The bash ulimit function uses different units for the core file (–c) and file size (–f) limits than other ulimit implementations. The bash shell uses block size 1024b while other implementations use 512b blocks. This has to be taken into account when you write a code which is to be executed by different shells, like /etc/profile. For more information about the documentation of bash built-in function ulimit, see the bash (1) man page.

Options

The following option is supported by /usr/bin/ulimit:

–f

Sets (or reports, if no blocks operand is present), the file size limit in blocks.
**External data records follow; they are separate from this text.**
Definition chat_item (event_id : pyval) (d : pydict) : pydict :=
  [("id", event_id);
   ("threadId", dict_get d "threadId" PNone);
   ("senderId", dict_get d "senderId" PNone);
   ("message", dict_get d "messageBody" PNone);
   ("timestamp", dict_get d "transactionId" PNone);
   ("processedAt", PStr (utcnow_isoformat env))].

Definition recording_item (event_id : pyval) (d : pydict) (chunks : pyval)
  : pydict :=
  [("id", event_id);
   ("callId", dict_get d "serverCallId" PNone);
   ("type", PStr "recording");
   ("status", PStr "available");
   ("chunks", chunks);
   ("processedAt", PStr (utcnow_isoformat env))].

(** [recording_chunks] as [process_recording_event] computes it from the
    data dict [d]. *)
Definition recording_chunks_of (d : pydict) : outcome pyval :=
  py_get (dict_get d "recordingStorageInfo" (PDict [])) "recordingChunks"
    (PList []).

End Handlers.

End FunctionApp.

(* ================================================================== *)
(** * The document store *)
(* ================================================================== *)

Module Store.

Definition opt_eqb (a b : option pyval) : bool :=
  match a, b with
  | Some x, Some y => pyval_eqb x y
  | None, None => true
  | _, _ => false
  end.

(** A slot of a container: the record id and the partition key. *)
Definition slot : Type := (option pyval * option pyval)%type.

Definition slot_eqb (a b : slot) : bool :=
  opt_eqb (fst a) (fst b) && opt_eqb (snd a) (snd b).

Section Container.
(** The field of a record that holds the partition key of the container
    ([callId] for [call-logs], [threadId] for [chat-history]). *)
Variable partition_key : string.

Definition slot_of (record : pydict) : slot :=
  (dict_lookup "id" record, dict_lookup partition_key record).

(** Modelled from the spec: the store behind [container.upsert_item] is the
    Azure Cosmos DB service, which has no source in the repository. The
    spec gives its contract: [record.id] and [record.partitionKey] together
    address a single logical slot, and an upsert inserts if the slot is
    absent or overwrites if it is present. A container is the list of its
    records. *)
Fixpoint upsert (record : pydict) (store : list pydict) : list pydict :=
  match store with
  | [] => [record]
  | r :: store' =>
      if slot_eqb (slot_of r) (slot_of record)
      then record :: store'
      else r :: upsert record store'
  end.

(** The records a container holds at a slot. *)
Definition records_at (k : slot) (store : list pydict) : list pydict :=
  filter (fun r => slot_eqb (slot_of r) k) store.

(** The container after a sequence of upserts into the empty container. *)
Definition store_after (records : list pydict) : list pydict :=
  fold_left (fun store r => upsert r store) records [].

(** No two records of the container share a slot. *)
Definition distinct_slots (store : list pydict) : Prop :=
  NoDup (map slot_of store).

End Container.

End Store.

(* ================================================================== *)
(** * app.py *)
(* ================================================================== *)

Module App.

(** The module globals of the lazily created clients ([true] once the
    object exists) and the lines logged. *)
Record World : Type := {
  logs : list log_entry;
  _credential : bool;
  _sms_client : bool
}.

(** One entry of the list [SmsClient.send] returns. *)
Record SmsSendResult : Type := {
  message_id : pyval;
  to : pyval;
  successful : pyval;
  http_status_code : pyval
}.

(** What the surroundings decide for one request: the module constant
    [ACS_ENDPOINT], what [request.get_json()] gives, and how the calls
    into the Azure SDK end. *)
Record Env : Type := {
  ACS_ENDPOINT : option string;
  request_get_json : outcome pyval;
  credential_fault : option exn;
  sms_client_fault : option exn;
  sms_send :
    pyval -> pyval -> pyval -> pyval -> pyval -> outcome (list SmsSendResult)
}.

(** What a view hands to Flask: the JSON body and the status code. *)
Record Response : Type := {
  body : pyval;
  status : Z
}.

(** [return jsonify(d), code] *)
Definition jsonify (d : pydict) (code : Z) : Response :=
  {| body := PDict d; status := code |}.

Definition empty_world : World :=
  {| logs := []; _credential := false; _sms_client := false |}.

(** [e.status_code] as a value. *)
Definition status_code_value (sc : option Z) : pyval :=
  match sc with
  | Some z => PInt z
  | None => PNone
  end.

(** [e.status_code or 500] *)
Definition status_code_or_500 (sc : option Z) : Z :=
  match sc with
  | Some z => if Z.eqb z 0 then 500 else z
  | None => 500
  end.

(** The status an exception is answered with by [handle_errors]. *)
Definition status_of_exception (e : exn) : Z :=
  match exn_cls e with
  | ValueError => 400
  | HttpResponseError sc => status_code_or_500 sc
  | _ => 500
  end.

(** The body is a JSON object with an [error] and a [type] field. *)
Definition structured_error (r : Response) : Prop :=
  exists d,
    body r = PDict d /\ dict_mem "error" d = true /\ dict_mem "type" d = true.
(** * ClientIsoCardWatcher: frame-coalesced transform updates

    A shallow embedding of [src/pages/ClientIsoCardWatcher.tsx]: the React
    component that mirrors server-side physics into an IsoCard scene.  The
    component receives JSON text over a socket, buffers the transform updates
    it carries in a [Map] keyed by id or name, and applies the buffer to the
    scene graph once per animation frame.

    The file is organised as the source is: JavaScript values and the
    operators the component uses on them, the three.js structures it touches,
    the component's fields, and then its methods in source order.  What the
    component calls but does not define (the JSON parser, the clock, number
    formatting, three.js' Euler conversion, the IsoCard scene methods) is the
    interface [Host].  Where the component hands a value to three.js, the
    library is modelled as far as the component's result depends on it:
    [Vector3.set] keeps the old [z] when given none, and a scene object
    recomputes its Euler angles when its quaternion is written. *)

From Stdlib Require Import String Ascii List Bool Arith ZArith Lia.
From Stdlib Require Import Floats.PrimFloat Floats.SpecFloat Floats.FloatOps.
From Stdlib Require Numbers.Cyclic.Int63.Uint63 Floats.FloatAxioms.
From Stdlib Require Import Strings.Byte Numbers.DecimalString.
Import ListNotations.

#[local] Set Warnings "-register-all".
#[local] Open Scope string_scope.
#[local] Open Scope list_scope.

(* ================================================================== *)
(** ** JavaScript values *)
(* ================================================================== *)

Module JS.

(** What [JSON.parse] returns, plus [undefined], which the component's own
    object literals introduce ([id: o?.id], [layerId: it.layerId ?? d]).
    Numbers are IEEE doubles.  A string, in JavaScript a sequence of UTF-16
    code units, is kept as the bytes of its UTF-8 encoding (see
    [code_units] below).  An object is the list of its own properties in
    enumeration order, which the component observes only through
    [Object.keys] of a received batch; when a name is listed twice (JSON
    text may do so) the last member is the property's value, as
    [JSON.parse] resolves it. *)
Inductive value : Type :=
| VUndef
| VNull
| VBool (b : bool)
| VNum (n : float)
| VStr (s : string)
| VArr (items : list value)
| VObj (fields : list (string * value)).

Definition obj := list (string * value).

(** An exception value: enough of [Error] for [e?.message || e]. *)
Record exn := { exn_name : string; exn_message : string }.

(** [e?.message || e] inside a string concatenation: the message, or, when
    it is empty, [String(e)], which for an empty message is the name. *)
Definition exn_text (e : exn) : string :=
  if String.eqb (exn_message e) "" then exn_name e else exn_message e.

(** *** Truthiness, [??] and [||] *)

Definition truthy (v : value) : bool :=
  match v with
  | VUndef | VNull => false
  | VBool b => b
  | VNum n => negb (PrimFloat.is_zero n || PrimFloat.is_nan n)
  | VStr s => negb (String.eqb s "")
  | VArr _ | VObj _ => true
  end.

Definition nullish (v : value) : bool :=
  match v with
  | VUndef | VNull => true
  | _ => false
  end.

(** [a ?? b] *)
Definition coalesce (a b : value) : value := if nullish a then b else a.

(** [a || b] *)
Definition js_or (a b : value) : value := if truthy a then a else b.

Declare Scope js_scope.
Delimit Scope js_scope with js.
Infix "??" := coalesce (at level 50, left associativity) : js_scope.
Infix "|||" := js_or (at level 50, left associativity) : js_scope.
#[local] Open Scope js_scope.

(** *** Own properties *)

(** The value of the own property [k]: the last member of that name. *)
Fixpoint field_get (k : string) (fs : obj) : option value :=
  match fs with
  | [] => None
  | (k', v) :: rest =>
      match field_get k rest with
      | Some w => Some w
      | None => if String.eqb k' k then Some v else None
      end
  end.

Definition has_own (k : string) (fs : obj) : bool :=
  match field_get k fs with Some _ => true | None => false end.

(** [o.k] on an object: [undefined] when [k] is not an own property (the
    names the component reads are never found on [Object.prototype]). *)
Definition prop (k : string) (fs : obj) : value :=
  match field_get k fs with Some v => v | None => VUndef end.

(** [o.k = v]: an existing property keeps its place in the enumeration
    order, a new one goes last. *)
Definition field_set (k : string) (v : value) (fs : obj) : obj :=
  if has_own k fs
  then map (fun kv => if String.eqb (fst kv) k then (fst kv, v) else kv) fs
  else fs ++ [(k, v)].

Definition string_of_nat (n : nat) : string :=
  NilEmpty.string_of_uint (Nat.to_uint n).

Definition float_of_nat (n : nat) : float :=
  PrimFloat.of_uint63 (Uint63.of_Z (Z.of_nat n)).

Fixpoint indexed {A} (i : nat) (l : list A) : list (string * A) :=
  match l with
  | [] => []
  | x :: rest => (string_of_nat i, x) :: indexed (S i) rest
  end.

(** *** Strings *)

(** The bytes of a string are the (generalised) UTF-8 encoding of its code
    points: a code point below U+10000, a lone surrogate included, takes one
    to three bytes, and a surrogate pair the four bytes of the code point it
    stands for.  [code_points] cuts the bytes into code points, which is
    what iterating a string yields. *)
Fixpoint code_points (s : string) : list string :=
  match s with
  | EmptyString => []
  | String a rest =>
      if N.ltb (N_of_ascii a) 192 then String a EmptyString :: code_points rest
      else
        match rest with
        | EmptyString => [String a EmptyString]
        | String b rest2 =>
            if N.ltb (N_of_ascii a) 224
            then String a (String b EmptyString) :: code_points rest2
            else
              match rest2 with
              | EmptyString => [String a (String b EmptyString)]
              | String c rest3 =>
                  if N.ltb (N_of_ascii a) 240
                  then String a (String b (String c EmptyString))
                       :: code_points rest3
                  else
                    match rest3 with
                    | EmptyString => [String a (String b (String c EmptyString))]
                    | String d rest4 =>
                        String a (String b (String c (String d EmptyString)))
                        :: code_points rest4
                    end
              end
        end
  end.
Lemma exists_raises_only_hard_errors_eacces :
  exists n,
    OSError EACCES = OSError n /\ ignore_error n = false.
Proof.
  apply (exists_raises_only_hard_errors 2 (obj_at "f.txt")
           (mk_state sample_root [] [Some EACCES; Some EACCES; Some EACCES]
              no_output [] IOCache.empty)
           (OSError EACCES)
           (snd (exists_ 2 (obj_at "f.txt")
                   (mk_state sample_root []
                      [Some EACCES; Some EACCES; Some EACCES]
                      no_output [] IOCache.empty)))).
  vm_compute. reflexivity.
Defined.

(** X6. Without faults, [size] returns a value exactly when [exists]
    answers [True]: then it is the [st_size] of the [stat] that follows
    links, and otherwise [size] raises the [OSError] of that [stat]. *)
Theorem size_defined_iff_exists retries self st :
  faults st = [] ->
  exists b,
    fst (exists_ retries self st) = Ok b /\
    (if b
     then exists s,
            fs_stat (root st) (cwd st) true (query_path self) = inr s /\
            fst (size retries self st) = Ok (st_size s)
     else exists n,
            fs_stat (root st) (cwd st) true (query_path self) = inl n /\
            ignore_error n = true /\
            fst (size retries self st) = Raise (OSError n)).
Proof.
  intros Hq.
  destruct (exists_quiet retries self st Hq) as [ev1 ->].
  destruct (size_quiet retries self st Hq) as [ev2 ->]. simpl.
  unfold fs_exists.
  destruct (fs_stat (root st) (cwd st) true (query_path self)) as [n|s] eqn:E.
  - exists false. split; [done|]. exists n.
    split; [done|]. split; [|done]. eapply fs_stat_errno, E.
  - exists true. split; [done|]. by exists s.
Qed.

Lemma size_defined_iff_exists_sample :
  exists b,
    fst (exists_ 2 (obj_at "nope") sample_state) = Ok b /\
    (if b
     then exists s,
            fs_stat sample_root [] true (query_path (obj_at "nope")) = inr s /\
            fst (size 2 (obj_at "nope") sample_state) = Ok (st_size s)
     else exists n,
            fs_stat sample_root [] true (query_path (obj_at "nope")) = inl n /\
            ignore_error n = true /\
            fst (size 2 (obj_at "nope") sample_state) = Raise (OSError n)).
Proof.
  apply (size_defined_iff_exists 2 (obj_at "nope") sample_state).
  reflexivity.
Defined.

(** X7. Without faults, on a dangling link the probes part ways: [exists]
    answers [False] and [size] raises, while [mtime] returns the link's own
    modification time. *)
Theorem probes_on_dangling_symlink retries self st :
  faults st = [] ->
  dangling_symlink (root st) (cwd st) (query_path self) ->
  fst (exists_ retries self st) = Ok false /\
  (exists n, fst (size retries self st) = Raise (OSError n)) /\
  (exists l,
     fs_stat (root st) (cwd st) false (query_path self) = inr l /\
     fst (mtime retries self st) = Ok (st_mtime l)).
Proof.
  intros Hq [(l & Hl & Hlnk) (e & He)].
  destruct (exists_quiet retries self st Hq) as [ev1 ->].
  destruct (size_quiet retries self st Hq) as [ev2 ->].
  destruct (mtime_quiet retries self st Hq) as [ev3 ->]. simpl.
  unfold fs_exists. rewrite He, Hl.
  split; [done|]. split; [by eexists|].
  exists l. split; [done|].
  unfold fs_stat_to_mtime, fs_is_dir. by rewrite He.
Qed.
The –f option is also the default case.

Operands

The following operand is supported by /usr/bin/ulimit:

blocks

The number of 512-byte blocks to use as the new file size limit.

Examples

/usr/bin/ulimit

Example 1 Limiting the Stack Size

The following example limits the stack size to 512 kilobytes:

example% ulimit -s 512
example% ulimit -a
time(seconds)         unlimited
file(blocks)            100
data(kbytes)            523256
stack(kbytes)           512
coredump(blocks)        200
nofiles(descriptors)    64
memory(kbytes)          unlimited

sh/ksh88

Example 2 Limiting the Number of File Descriptors

The following command limits the number of file descriptors to 12:

example$ ulimit -n 12
example$ ulimit -a
time(seconds)            unlimited
file(blocks)             41943
data(kbytes)             523256
stack(kbytes)            8192
coredump(blocks)         200
nofiles(descriptors)     12
vmemory(kbytes)          unlimited

csh

Example 3 Limiting the Core Dump File Size

The following command limits the size of a core dump file size to 0 kilobytes:

example% limit coredumpsize 0
example% limit
cputime                 unlimited
filesize                unlimited
datasize                523256 kbytes
stacksize               8192 kbytes
coredumpsize            0 kbytes
descriptors             64
memorysize              unlimited
Example 4 Removing the limitation for core file size

The following command removes the above limitation for the core file size:

example% unlimit coredumpsize
example% limit
cputime                 unlimited
filesize                unlimited
datasize                523256 kbytes
stacksize               8192 kbytes
coredumpsize            unlimited
descriptors             64
memorysize              unlimited

Environment Variables

See environ(7) for descriptions of the following environment variables that affect the execution of ulimit: LANG, LC_ALL , LC_CTYPE, LC_MESSAGES, and NLSPATH.

Exit Status

The following exit values are returned by ulimit:

0

Successful completion.

>0

A request for a higher limit was rejected or an error occurred.

Attributes

See attributes(7) for descriptions of the following attributes:

/usr/bin/ulimit, csh, ksh88, sh

ATTRIBUTE TYPE
ATTRIBUTE VALUE
Availability
system/core-os
Interface Stability
Committed
Standard

ksh

ATTRIBUTE TYPE
ATTRIBUTE VALUE
Availability
system/core-os
Interface Stability
Uncommitted

See Also

bc(1), csh(1), ksh(1), ksh88(1), sh(1), getrlimit(2), attributes(7), environ(7), standards(7), df(8), su(8), swap(8), sysdef(8)

Notes

Be aware of possible unexpected consequences when using ulimit in conjunction with other Solaris resource-limiting features, such as prctl(1). See resource-controls(7).

With the use of the project resource controls described in resource-controls(7), you should use prctl(1) to get an accurate observation of the limits in effect at any given time.